- It is important to keep protein intake adequate as we age to help build and maintain muscle mass, support bone density and boost the immune system. The amount of protein that one should take may change depending on the health, physical activity, and also other specific needs of an individual. The recommended protein intake for the seniors is 1.0 to 1.2 grams per kilogram of body weight daily. This is because older adults have a higher risk of muscle loss and may require more protein to sustain muscle strength and function than younger adults (0.8 g/kg/day). Here’s a closer look at how much protein you might need based on weight: For instance, a senior weighing 150 lbs (68 kg) should consume about 68-82 grams of protein daily, while a senior weighing 180 lbs (82 kg) should take about 82-98 grams of protein daily.

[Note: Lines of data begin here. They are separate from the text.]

Lemma run_bind {A B} (f : A -> M C IS Host B) n k (p : proc C IS Host A) c c1 a c' b :
  run n env c p = Ok (c1, a) -> returns k (f a) c1 b c' ->
  exists c2 q, proc_bind f p c = Ok (c2, q) /\ run (n + k) env c2 q = Ok (c', b).
Proof.
  revert p c; induction n as [|n IH]; intros [a0|bl resume] c; cbn [run proc_bind]; [| |intros [= -> ->]|]; try done.
  - intros [= -> ->] Hr. exact Hr.
  - intros (c2 & q & Hf & Hr). exists c2, q. split; [done|]. rewrite Nat.add_comm. by apply run_more.
  - destruct (env bl c) as [ans c2] eqn:He. destruct (resume ans c2) as [[c3 p]|e] eqn:Hres; [|done].
    intros Hp Hk. destruct (IH p c3 Hp Hk) as (c4 & q & Hq & Hrun).
    eexists _, _. split; [done|]. cbn [run Nat.add]. by rewrite He, Hres, Hq.
Qed.

Lemma returns_mbind {A B} n k (m : M C IS Host A) (f : A -> M C IS Host B) c a c1 b c' :
  returns n m c a c1 -> returns k (f a) c1 b c' -> returns (n + k) (mbind m f) c b c'.
Proof. intros (c2 & p & Hm & Hp) Hf. unfold returns, mbind. rewrite Hm. by eapply run_bind. Qed.

Lemma returns_ret {A} (a : A) c : returns 0 (ret a) c a c.
Proof. by exists c, (Done a). Qed.

Lemma returns_read {A} (f : C -> result A) c a : f c = Ok a -> returns 0 (read f) c a c.
Proof. intros Hf. exists c, (Done a). unfold read. by rewrite Hf. Qed.

Lemma returns_more {A} n k (m : M C IS Host A) c a c' : returns n m c a c' -> returns (n + k) m c a c'.
Proof. intros (c1 & p & Hm & Hp). exists c1, p. split; [done|]. by apply run_more. Qed.

Lemma returns_block (b : blocking IS Host) c : returns 1 (block b) c (env b c).1 (env b c).2.
Proof. eexists _, _. split; [done|]. cbn. by destruct (env b c). Qed.
End Returns.

(** ** Computations that always end well

    [allowed s b c ans c1 s1]: in the state [s] of the environment, the blocking
    call [b] may be answered by [ans], with the shared state going from [c] to [c1]
    and the environment to [s1].  [wp m Q c s]: whatever the environment does, [m]
    never fails, waits a finite number of times, and [Q] holds in the end. *)
Section Ensures.
Context {C IS Host S : Type} (allowed : S -> forall b : blocking IS Host, C -> answer b -> C -> S -> Prop).

Inductive ensures {A} (Q : A -> C -> S -> Prop) : proc C IS Host A -> C -> S -> Prop :=
| ensures_done a c s : Q a c s -> ensures Q (Done a) c s
| ensures_waiting b resume c s :
    (forall ans c1 s1, allowed s b c ans c1 s1 -> is_ok (resume ans c1) = true) ->
    (forall ans c1 s1 c2 p, allowed s b c ans c1 s1 -> resume ans c1 = Ok (c2, p) -> ensures Q p c2 s1) ->
    ensures Q (Waiting b resume) c s.

Definition wp {A} (m : M C IS Host A) (Q : A -> C -> S -> Prop) (c : C) (s : S) : Prop :=
  exists c1 p, m c = Ok (c1, p) /\ ensures Q p c1 s.

Lemma ensures_bind {A B} (f : A -> M C IS Host B) Q p c s :
  ensures (fun a c s => wp (f a) Q c s) p c s ->
  exists c1 q, proc_bind f p c = Ok (c1, q) /\ ensures Q q c1 s.
Proof.
  induction 1 as [a c s Hf|b resume c s Hok Hnext IH]; cbn [proc_bind]; [exact Hf|].
  eexists _, _. split; [done|]. constructor.
  - intros ans c1 s1 Hal. specialize (Hok _ _ _ Hal). destruct (resume ans c1) as [[c2 p]|] eqn:Hr; [|done].
    by destruct (IH _ _ _ _ _ Hal Hr) as (c3 & q & -> & _).
  - intros ans c1 s1 c2 q Hal. specialize (Hok _ _ _ Hal). destruct (resume ans c1) as [[c3 p]|] eqn:Hr; [|done].
    destruct (IH _ _ _ _ _ Hal Hr) as (c4 & q' & -> & He). by intros [= <- <-].
Qed.

Lemma wp_mbind {A B} (m : M C IS Host A) (f : A -> M C IS Host B) Q c s :
  wp m (fun a c s => wp (f a) Q c s) c s -> wp (mbind m f) Q c s.
Proof. intros (c1 & p & Hm & He). unfold wp, mbind. rewrite Hm. by apply ensures_bind. Qed.

Lemma ensures_mono {A} (Q Q' : A -> C -> S -> Prop) p c s :
  (forall a c s, Q a c s -> Q' a c s) -> ensures Q p c s -> ensures Q' p c s.
Proof. intros HQ. induction 1; constructor; eauto. Qed.

Lemma wp_mono {A} (Q Q' : A -> C -> S -> Prop) (m : M C IS Host A) c s :
  wp m Q c s -> (forall a c s, Q a c s -> Q' a c s) -> wp m Q' c s.
Proof. intros (c1 & p & Hm & He) HQ. exists c1, p. split; [done|]. by eapply ensures_mono. Qed.

Lemma wp_ret {A} (a : A) (Q : A -> C -> S -> Prop) c s : Q a c s -> wp (ret a) Q c s.
Proof. intros HQ. exists c, (Done a). split; [done|]. by constructor. Qed.

(** The same computation from another state. *)
Lemma wp_same {A} (m m' : M C IS Host A) (Q : A -> C -> S -> Prop) c c' s : m c = m' c' -> wp m' Q c' s -> wp m Q c s.
Proof. unfold wp. by intros ->. Qed.

(** A computation that does not block. *)
Lemma wp_now {A} (m : M C IS Host A) (a : A) (Q : A -> C -> S -> Prop) c c1 s :
  m c = Ok (c1, Done a) -> Q a c1 s -> wp m Q c s.
Proof. intros Hm HQ. exists c1, (Done a). split; [done|]. by constructor. Qed.

Lemma mbind_now {A B} (m : M C IS Host A) (f : A -> M C IS Host B) a c c1 :
  m c = Ok (c1, Done a) -> mbind m f c = f a c1.
Proof. intros Hm. unfold mbind. by rewrite Hm. Qed.

Lemma wp_read {A} (f : C -> result A) (a : A) (Q : A -> C -> S -> Prop) c s : f c = Ok a -> Q a c s -> wp (read f) Q c s.
Proof. intros Hf. apply wp_now. unfold read. by rewrite Hf. Qed.

Lemma wp_change (f : C -> result C) (Q : unit -> C -> S -> Prop) c c1 s : f c = Ok c1 -> Q tt c1 s -> wp (change f) Q c s.
Proof. intros Hf. apply wp_now. unfold change. by rewrite Hf. Qed.

Lemma wp_block (b : blocking IS Host) (Q : answer b -> C -> S -> Prop) c s :
  (forall ans c1 s1, allowed s b c ans c1 s1 -> Q ans c1 s1) -> wp (block b) Q c s.
Proof.
  intros HQ. eexists _, _. split; [done|]. constructor; [done|].
  intros ans c1 s1 c2 p Hal [= <- <-]. constructor. by apply HQ.
Qed.
End Ensures.

(** ** Computations that end, well or with an error

    [wlp m Q c s]: whatever the environment does, [m] waits a finite number of
    times and fails, or ends and [Q] holds then. *)
Section Settles.
Context {C IS Host S : Type} (allowed : S -> forall b : blocking IS Host, C -> answer b -> C -> S -> Prop).

Inductive settles {A} (Q : A -> C -> S -> Prop) : proc C IS Host A -> C -> S -> Prop :=
| settles_done a c s : Q a c s -> settles Q (Done a) c s
| settles_waiting b resume c s :
    (forall ans c1 s1 c2 p, allowed s b c ans c1 s1 -> resume ans c1 = Ok (c2, p) -> settles Q p c2 s1) ->
    settles Q (Waiting b resume) c s.

Definition wlp {A} (m : M C IS Host A) (Q : A -> C -> S -> Prop) (c : C) (s : S) : Prop :=
  forall c1 p, m c = Ok (c1, p) -> settles Q p c1 s.

Lemma settles_bind {A B} (f : A -> M C IS Host B) Q p c s c1 q :
  settles (fun a c s => wlp (f a) Q c s) p c s -> proc_bind f p c = Ok (c1, q) -> settles Q q c1 s.
Proof.
  intros Hs. revert c1 q. induction Hs as [a c s Hf|b resume c s _ IH]; intros c1 q; cbn [proc_bind]; [apply Hf|].
  intros [= <- <-]. constructor. intros ans c1 s1 c2 q Hal. destruct (resume ans c1) as [[c3 p]|] eqn:Hr; [|done].
  by apply (IH _ _ _ _ _ Hal Hr).
Qed.

Lemma wlp_mbind {A B} (m : M C IS Host A) (f : A -> M C IS Host B) Q c s :
  wlp m (fun a c s => wlp (f a) Q c s) c s -> wlp (mbind m f) Q c s.
Proof.
  intros Hm c1 q. unfold mbind. destruct (m c) as [[c2 p]|] eqn:Hr; [|done].
  apply settles_bind. by apply Hm.
Qed.

Lemma wlp_mono {A} (Q Q' : A -> C -> S -> Prop) (m : M C IS Host A) c s :
  wlp m Q c s -> (forall a c s, Q a c s -> Q' a c s) -> wlp m Q' c s.
Proof.
  intros Hm HQ c1 p Hp. specialize (Hm _ _ Hp). clear Hp. induction Hm; constructor; eauto.
Qed.

Lemma wlp_ret {A} (a : A) (Q : A -> C -> S -> Prop) c s : Q a c s -> wlp (ret a) Q c s.
Proof. intros HQ c1 p [= <- <-]. by constructor. Qed.

Lemma wlp_read {A} (f : C -> result A) (Q : A -> C -> S -> Prop) c s :
  (forall a, f c = Ok a -> Q a c s) -> wlp (read f) Q c s.
Proof. intros HQ c1 p (a & Ha & [= <- <-])%bind_Ok. constructor. by apply HQ. Qed.

Lemma wlp_change (f : C -> result C) (Q : unit -> C -> S -> Prop) c s :
  (forall c1, f c = Ok c1 -> Q tt c1 s) -> wlp (change f) Q c s.
Proof. intros HQ c1 p (c2 & Hc & [= <- <-])%bind_Ok. constructor. by apply HQ. Qed.
Lemma amount_None f v P a S : L = P ++ a :: S -> f a = false -> amount (members_of f L) v a = None.
Proof. intros HP Ha. unfold amount. by rewrite (rank_of _ _ _ _ HP), Ha. Qed.

Abbreviation col_step := (merge_col M JO IO jc jm ic im).

(** The column of [a], once its computation has been pushed. *)
Lemma merge_col_rows P a S s x cj ci :
  L = P ++ a :: S -> col_state P s -> x = merged_amount a ->
  cj = Z.of_nat (ranks inJ (P ++ [a])) -> ci = Z.of_nat (ranks inI (P ++ [a])) ->
  exists s', foldM (row_step (inJ a && negb (inI a)) (inI a && negb (inJ a)))
               (mk_merge (mg_computation s ++ [x]) (mg_communication s) cj (row_job_host_index s) ci
                  (row_io_host_index s)) L = Ok s' /\ col_state (P ++ [a]) s'.
Proof.
  intros HP (Hc & Hm & _ & _ & Hrj & Hri) -> -> ->.
  destruct (merge_rows_ok P a S L []
    (mk_merge (mg_computation s ++ [merged_amount a]) (mg_communication s) (Z.of_nat (ranks inJ (P ++ [a])))
       (row_job_host_index s) (Z.of_nat (ranks inI (P ++ [a]))) (row_io_host_index s)) HP eq_refl)
    as (s' & Hs' & Hm' & [Hrj' Hri'] & (Hc' & Hcj' & Hci')).
  { split; cbn; [intros Hne; rewrite (Hrj Hne)|rewrite Hri];
      repeat match goal with |- context [if ?b then _ else _] => destruct b end; rewrite ?Nat.add_0_r; done. }
  exists s'. split; [done|]. cbn in *. unfold col_state.
  rewrite Hc', Hm', Hcj', Hci', Hc, Hm, fmap_app, bind_app. split_and!; try done.
  - cbn. by rewrite app_nil_r.
  - intros Hne. rewrite (Hrj' Hne), ranks_app, ranks_cons. cbn. destruct (inJ a); cbn; lia.
  - rewrite Hri', ranks_app, ranks_cons. cbn. destruct (inI a); cbn; lia.
Qed.

Lemma merge_col_ok P a S s :
  L = P ++ a :: S -> col_state P s ->
  exists s', col_step L s a = Ok s' /\ col_state (P ++ [a]) s'.
Proof.
  intros HP Hs. pose proof (merge_col_rows P a S s) as Hrows. 
  assert (a ∈ L) as Ha by (rewrite HP; set_solver). pose proof (Hcover _ Ha) as Hca.
  destruct Hs as (Hc & Hm & Hcj & Hci & Hrj & Hri).
  pose proof (next_amount inJ jc P a S Hjc HP) as Hj. pose proof (next_amount inI ic P a S Hic HP) as Hi.
  pose proof (amount_None inJ jc P a S HP) as HnJ. pose proof (amount_None inI ic P a S HP) as HnI.
  rewrite !ranks_app, !ranks_cons in Hrows. unfold merged_amount in Hrows at 1.
  unfold merge_col, next_job_computation, next_io_computation.
  rewrite (HM _ Ha), (HJO _ Ha), (HIO _ Ha), Hcj.
  destruct (inJ a), (inI a); try discriminate Hca; cbn [andb negb] in *;
    try (destruct Hj as (x & -> & Hx); [done|]); csimpl; rewrite ?Hci;
    try (destruct Hi as (y & -> & Hy); [done|]); csimpl;
    (eapply Hrows; [done|done| |cbn; lia|cbn; lia]);
    rewrite ?Hx, ?Hy, ?HnJ, ?HnI by done; done.
Qed.

Lemma merge_cols_ok S : forall P s,
  L = P ++ S -> col_state P s ->
  exists s', foldM (col_step L) s S = Ok s' /\ col_state L s'.
Proof.
  induction S as [|a S IH]; intros P s HP Hs.
  - rewrite app_nil_r in HP. subst P. by exists s.
  - destruct (merge_col_ok _ _ _ _ HP Hs) as (s1 & H1 & Hs1).
    destruct (IH (P ++ [a]) s1) as (s2 & H2 & Hs2); [by rewrite <- app_assoc|done|].
    exists s2. cbn [foldM]. rewrite H1. done.
Qed.
End MergeFacts.

Lemma mapM_r_ok {A B} (f : A -> result B) (g : A -> B) l :
  (forall a, a ∈ l -> f a = Ok (g a)) -> mapM_r f l = Ok (g <$> l).
Proof.
  induction l as [|a l IH]; intros Hf; [done|]. cbn. rewrite (Hf a) by left. cbn.
  rewrite IH; [done|]. intros a' Ha'. apply Hf. by right.
Qed.

Section MergeTheorem.
Context {IS Host : Type} `{IntervalSetLaws IS}.

Lemma all_ids (alloc : IS) : mapM_r (is_at alloc) (is_indices alloc) = Ok (elements_of alloc).
Proof.
  unfold is_indices. rewrite is_size_elements. unfold indices.
  rewrite (mapM_r_ok _ (fun i => default 0 (elements_of alloc !! Z.to_nat i))).
  - f_equal. apply list_eq. intros i. rewrite list_lookup_fmap.
    destruct (elements_of alloc !! i) as [x|] eqn:Hx.
    + pose proof (lookup_lt_Some _ _ _ Hx). rewrite lookup_seqZ_lt by lia.
      cbn [fmap option_fmap option_map]. by rewrite Z.add_0_l, Nat2Z.id, Hx.
    + apply lookup_ge_None in Hx. by rewrite lookup_seqZ_ge by lia.
  - intros i Hi%elem_of_seqZ. rewrite <- (Z2Nat.id i) at 1 by lia. 
    destruct (lookup_lt_is_Some_2 (elements_of alloc) (Z.to_nat i)) as [x Hx]; [lia|].
    rewrite Hx. by apply is_at_spec.
Qed.
(* ===== verification/SwitchProcesses.v ===== *)
(** * The processes that switch machines on and off (src/pstate.cpp)

    Each goes through a virtual power state whose speed makes one flop last as
    long as the switch, then tells the server. *)

From S2P Require Import Prelude Interfaces Profiles Jobs NumericStrcmp Outputs Machines Workload Tracers Ipp PState Writer NumberParsing Workflow Context Server Actors.
#[local] Open Scope process_scope.

Section SwitchProcesses.
Context {IS Engine Host V : Type} `{IntervalSet IS} `{SimGrid Engine Host}.
#[local] Abbreviation Data := (ServerData IS Engine Host V).
#[local] Abbreviation M := (Actors.M Data IS Host).

(** Operations on the context, as steps of a process. *)
Definition on_ctx (f : BatsimContext IS Engine Host V -> result (BatsimContext IS Engine Host V)) : M unit :=
  change (on_context f).
Definition read_ctx {A} (f : BatsimContext IS Engine Host V -> result A) : M A := read (fun d => f (sd_context d)).

(** [send_message] blocks until the message has been received. *)
Definition send (destination_mailbox : string) (type : IPMessageType) (data : MessageData IS Host) : M unit :=
  do* on_ctx (fun c => Ok (send_message destination_mailbox type data c)) in
  let* nb_messages := read_ctx (fun c => Ok (nb_sent destination_mailbox c)) in
  block (put_message destination_mailbox nb_messages).

Definition set_host_pstate (h : Host) (pstate : Z) : M unit :=
  on_ctx (fun c => Ok (c <| c_engine ::= fun e => set_pstate e h pstate |>)).

Definition read_machine (machine_id : Z) : M (Machine Host) := read_ctx (fun c => machine_at (c_machines c) machine_id).

(** The checks that both processes start with. The process runs on the host of
    the machine. *)
Definition check_switch (machine_id new_pstate : Z) (expected : MachineState) (new_type : PStateType) : M (Machine Host) :=
  do* read_ctx (fun c => xbt_assert (exists_ (c_machines c) machine_id) "machine does not exist") in
  let* m := read_machine machine_id in
  do* assert_ (bool_decide (m_state m = expected)) "machine is not in the expected transition" in
  do* assert_ (bool_decide (m_jobs_being_computed m = [])) "jobs are running on the machine" in
  do* assert_ (has_pstate m new_pstate) "machine has no such pstate" in
  do* assert_ (bool_decide (m_pstates m !! new_pstate = Some new_type)) "pstate of another type" in
  ret m.

Definition virtual_pstate (m : Machine Host) (sleep : Z) (which : SleepPState -> Z) : M Z :=
  read (fun _ => s ← of_option (Undef "null SleepPState pointer") (m_sleep_pstates m !! sleep); Ok (which s)).

(** Both passes through the virtual power state, the second after one flop. *)
Definition do_switch (machine_id new_pstate virtual : Z) (h : Host) (final : MachineState) (type : IPMessageType) : M unit :=
  do* set_host_pstate h virtual in
  do* block (execute 1%Q) in
  do* set_host_pstate h new_pstate in
  do* on_ctx (set_machine_state machine_id final) in
  send "server" type (SwitchMessage machine_id (u64 new_pstate)).

Definition switch_on_machine_process (machine_id new_pstate : Z) : M unit :=
  let* m := check_switch machine_id new_pstate TRANSITING_FROM_SLEEPING_TO_COMPUTING COMPUTATION_PSTATE in
  let* current_pstate := read_ctx (fun c => Ok (i32 (get_pstate (c_engine c) (m_host m)))) in
  let* on_ps := virtual_pstate m current_pstate switch_on_virtual_pstate in
  do_switch machine_id new_pstate on_ps (m_host m) IDLE SWITCHED_ON.

Definition switch_off_machine_process (machine_id new_pstate : Z) : M unit :=
  let* m := check_switch machine_id new_pstate TRANSITING_FROM_COMPUTING_TO_SLEEPING SLEEP_PSTATE in
  let* off_ps := virtual_pstate m new_pstate switch_off_virtual_pstate in
  do_switch machine_id new_pstate off_ps (m_host m) SLEEPING SWITCHED_OFF.

(** ** Sending a message *)

Definition posted (mbox : string) (type : IPMessageType) (data : MessageData IS Host) (d : Data) : Data :=
  d <| sd_context ::= send_message mbox type data |>.

Lemma send_wp {S} (allowed : S -> forall b : blocking IS Host, Data -> answer b -> Data -> S -> Prop) mbox type data
    (Q : unit -> Data -> S -> Prop) d s :
  (forall n u d' s', allowed s (put_message mbox n) (posted mbox type data d) u d' s' -> Q tt d' s') ->
  wp allowed (send mbox type data) Q d s.
Proof.
  intros HQ. apply wp_mbind. eapply wp_change; [done|]. apply wp_mbind. eapply wp_read; [done|].
  refine (wp_block allowed (put_message mbox _) Q _ s _). intros [] d' s'. apply HQ.
Qed.

Lemma send_wlp {S} (allowed : S -> forall b : blocking IS Host, Data -> answer b -> Data -> S -> Prop) mbox type data
    (Q : unit -> Data -> S -> Prop) d s :
  (forall n u d' s', allowed s (put_message mbox n) (posted mbox type data d) u d' s' -> Q tt d' s') ->
  wlp allowed (send mbox type data) Q d s.
Proof.
  intros HQ. apply wlp_mbind, wlp_change. intros d1 [= <-]. apply wlp_mbind, wlp_read. intros n _.
  refine (wlp_block allowed (put_message mbox n) Q _ s _). intros [] d' s'. apply HQ.
Qed.

Lemma send_runs (allowed : forall b : blocking IS Host, Data -> answer b -> Data -> Prop) mbox type data d u d' :
  runs allowed (send mbox type data) d u d' -> exists n, allowed (put_message mbox n) (posted mbox type data d) u d'.
Proof.
  intros (u1 & d1 & Hc & (n & d2 & Hn & Hb)%runs_mbind)%runs_mbind.
  apply runs_change in Hc. injection Hc as <-. unfold read_ctx in Hn. apply runs_read in Hn as [_ ->].
  exists n. exact (runs_block allowed (put_message mbox n) _ u d' Hb).
Qed.
End SwitchProcesses.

Why protein is important for senior
Preserving Muscle Mass: The condition known as sarcopenia represents age-related muscle atrophy which occurs frequently in older adults. The prevention or slowing down of muscle loss demands protein intake. Bone Health: Through proper bone structure support, protein reduces the frequency of bone-related fractures. Immune Function: As we age our immune systems need strong support which protein provides adequately. Wound Healing: The body needs protein for tissue repair which enables better recovery from injuries or surgery.
Sources of Protein for Seniors:
- Animal sources: Lean meats, poultry, fish eggs along with dairy products like milk cheese and yogurt make excellent protein sources. Plant sources: The human body can obtain protein from beans and lentils as well as tofu nuts seeds and whole grains.(like quinoa and brown rice) also provide valuable protein.

Practical Tips for Getting Enough Protein:
- Include protein-rich foods in every meal.
- If cooking is a challenge, consider using protein powders or shakes.
- Choose a variety of protein sources to ensure you’re getting a full range of amino acids (the building blocks of protein).
If you’re dealing with specific health conditions, it might be a good idea to consult with a healthcare professional to personalize your protein needs.
Does this help, or do you have specific questions about protein sources or how to incorporate them into a senior’s diet?